_Exercise data:_
(** X7. Two pushes in a row: when a device without a program
    receives a payload and then another, and the backend accepts
    both, the second push reuses the struct the first one allocated.
    The device ends with that one program, holding the second payload
    only, and [program_alloc] was called once. *)
Theorem _pi_update_device_start_twice w (dev_id : N)
    (data1 data2 : list Byte.byte) (size1 size2 : N) p d q (e1 e2 e3 : env) :
  let c := class_at w (p4rt_cls d) in
  let pr1 := {| prog_p4rt := p; prog_data := data1; prog_data_len := size1 |} in
  let pr2 := {| prog_p4rt := p; prog_data := data2; prog_data_len := size2 |} in
  p4rt_lookup_by_dev_id w dev_id = Some p →
  Hmap.at_addr p (all_p4rts w) = Some d →
  p4rt_prog d = None →
  cls_program_alloc c (environ w) = (Some q, e1) →
  cls_program_insert c q pr1 e1 = (0, e2) →
  cls_program_insert c q pr2 e2 = (0, e3) →
  ∃ w1 w2,
    _pi_update_device_start dev_id data1 size1 w = Some (PI_STATUS_SUCCESS, w1)
    ∧ _pi_update_device_start dev_id data2 size2 w1 = Some (PI_STATUS_SUCCESS, w2)
    ∧ Hmap.at_addr p (all_p4rts w2) = Some (with_prog (Some q) d)
    ∧ progs w2 = <[q := pr2]> (progs w)
    ∧ trace w2 = trace w ++ [EvProgramAlloc p; EvProgramInsert q; EvProgramInsert q].
Proof.
  intros c pr1 pr2 Hl Hp Hnone Halloc Hins1 Hins2.
  set (w1 := with_p4rts (Hmap.store p (with_prog (Some q)) (all_p4rts w))
               (with_call (EvProgramInsert q) e2
                  (with_progs (<[q := pr1]> (progs w))
                     (with_call (EvProgramAlloc p) e1 w)))).
  assert (H1 : _pi_update_device_start dev_id data1 size1 w
               = Some (PI_STATUS_SUCCESS, w1)).
  { unfold _pi_update_device_start, bind, gets, ret, call, call_, modify, store_p4rt,
      get_p4rt, get_prog, class_of.
    rewrite Hl, Hp. simpl. rewrite Hnone. fold c. rewrite Halloc. simpl.
    fold pr1. rewrite Hins1. done. }
  assert (Hp1 : Hmap.at_addr p (all_p4rts w1) = Some (with_prog (Some q) d)).
  { simpl. by rewrite at_addr_store, Hp. }
  assert (Hl1 : p4rt_lookup_by_dev_id w1 dev_id = Some p).
  { rewrite <- Hl. unfold p4rt_lookup_by_dev_id. simpl. by apply first_store_test. }
  eexists w1, _. split; [done|]. split.
  - unfold _pi_update_device_start, bind, gets, ret, call, call_, modify, store_p4rt,
      get_p4rt, get_prog, class_of.
    rewrite Hl1, Hp1. simpl. rewrite lookup_insert_eq. simpl. fold c pr2.
    rewrite Hins2. simpl. reflexivity.
  - simpl. split_and!.
    + rewrite at_addr_store, at_addr_store, Hp. done.
    + by rewrite insert_insert_eq.
    + by rewrite <- !app_assoc.
Qed.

_Problem description:_ Reproduce exactly the line containing "rewrite Hins2. simpl. reflexivity." and all lines after it through the end of the listing above; leave out every earlier line.

_Exercise answer:_
    rewrite Hins2. simpl. reflexivity.
  - simpl. split_and!.
    + rewrite at_addr_store, at_addr_store, Hp. done.
    + by rewrite insert_insert_eq.
    + by rewrite <- !app_assoc.
Qed.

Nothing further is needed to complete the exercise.